(* ===== verification/SyncFiles.v ===== *)
(** * The files of synchronized Realms

    [sync/impl/sync_file.cpp]: percent-encoded names, how paths are put together,
    and [SyncFileManager], which knows where the Realms of the users are. The
    file system is what [util/file.hpp] documents, on a disk whose state is a
    parameter; a [std::string] is a sequence of [char]s. *)
From Stdlib Require Import Ascii.
From stdpp Require Import strings.
From S2P Require Import Prelude.
From S2P Require Import ChangeBuilder.
From S2P Require Import Effects.

#[local] Open Scope string_scope.
#[local] Open Scope Z_scope.

(** What is thrown: [std::invalid_argument], and the exceptions of [util::File] *)
Inductive FileError := invalid_argument | AccessError | PermissionDenied | NotFound | Exists | other_exception.

#[global] Instance FileError_eq_dec : EqDecision FileError.
Proof. solve_decision. Defined.

(** The exceptions derived from [File::AccessError] *)
Definition is_access_error (e : FileError) : bool :=
  match e with AccessError | PermissionDenied | NotFound | Exists => true | _ => false end.

(** ** Characters *)
Definition char_code (c : Ascii.ascii) : Z := Z.of_N (Ascii.N_of_ascii c).
Definition char_of_code (n : Z) : Ascii.ascii := Ascii.ascii_of_N (Z.to_N n).

Definition between (lo hi c : Ascii.ascii) : bool := (char_code lo <=? char_code c) && (char_code c <=? char_code hi).

Definition value_of_hex_digit (hex_digit : Ascii.ascii) : option Z :=
  if between "0" "9" hex_digit then Some (char_code hex_digit - char_code "0")
  else if between "A" "F" hex_digit then Some (10 + char_code hex_digit - char_code "A")
  else if between "a" "f" hex_digit then Some (10 + char_code hex_digit - char_code "a")
  else None.

Definition filename_is_reserved (filename : string) : bool :=
  bool_decide (filename = ".") || bool_decide (filename = "..").

Definition character_is_unreserved (character : Ascii.ascii) : bool :=
  between "A" "Z" character || between "a" "z" character || between "0" "9" character ||
  (bool_decide (character = "-"%char) || bool_decide (character = "_"%char) || bool_decide (character = "."%char)).

(** ** Percent encoding *)

(** A hexadecimal digit of [printf]'s [X] *)
Definition hex_digit (n : Z) : Ascii.ascii :=
  if n <? 10 then char_of_code (char_code "0" + n) else char_of_code (char_code "A" + (n - 10)).

(** [sprintf(..., "%%%2X", character)]: two places, filled with a space *)
Definition percent_2X (character : Ascii.ascii) : string :=
  let n := char_code character in
  String "%" (String (if n <? 16 then " "%char else hex_digit (n / 16)) (String (hex_digit (n mod 16)) EmptyString)).

Fixpoint make_percent_encoded_string (raw_string : string) : string :=
  match raw_string with
  | EmptyString => EmptyString
  | String character rest =>
    (if character_is_unreserved character then String character EmptyString else percent_2X character) +:+
    make_percent_encoded_string rest
  end.

(** The character after a percent sign; [None] is [std::invalid_argument]. *)
Definition decoded_char_for (first second : Ascii.ascii) : option Ascii.ascii :=
  x ← value_of_hex_digit first;
  y ← value_of_hex_digit second;
  Some (char_of_code ((16 * x + y) mod 256)).

(** [None] is [std::invalid_argument]. *)
Fixpoint make_raw_string (percent_encoded_string : string) : option string :=
  match percent_encoded_string with
  | EmptyString => Some EmptyString
  | String current rest =>
    if bool_decide (current = "%"%char) then
      match rest with
      | String first (String second rest) =>
        c ← decoded_char_for first second; buffer ← make_raw_string rest; Some (String c buffer)
      | _ => None
      end
    else if negb (character_is_unreserved current) then None
    else buffer ← make_raw_string rest; Some (String current buffer)
  end.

========

## Required work
From the material above, copy exactly the lines between the line holding "From S2P Require Import Prelude." and the line holding "Definition between (lo", inclusive, and only those.

## Expected answer
From S2P Require Import Prelude.
From S2P Require Import ChangeBuilder.
From S2P Require Import Effects.

#[local] Open Scope string_scope.
#[local] Open Scope Z_scope.

(** What is thrown: [std::invalid_argument], and the exceptions of [util::File] *)
Inductive FileError := invalid_argument | AccessError | PermissionDenied | NotFound | Exists | other_exception.

#[global] Instance FileError_eq_dec : EqDecision FileError.
Proof. solve_decision. Defined.

(** The exceptions derived from [File::AccessError] *)
Definition is_access_error (e : FileError) : bool :=
  match e with AccessError | PermissionDenied | NotFound | Exists => true | _ => false end.

(** ** Characters *)
Definition char_code (c : Ascii.ascii) : Z := Z.of_N (Ascii.N_of_ascii c).
Definition char_of_code (n : Z) : Ascii.ascii := Ascii.ascii_of_N (Z.to_N n).

Definition between (lo hi c : Ascii.ascii) : bool := (char_code lo <=? char_code c) && (char_code c <=? char_code hi).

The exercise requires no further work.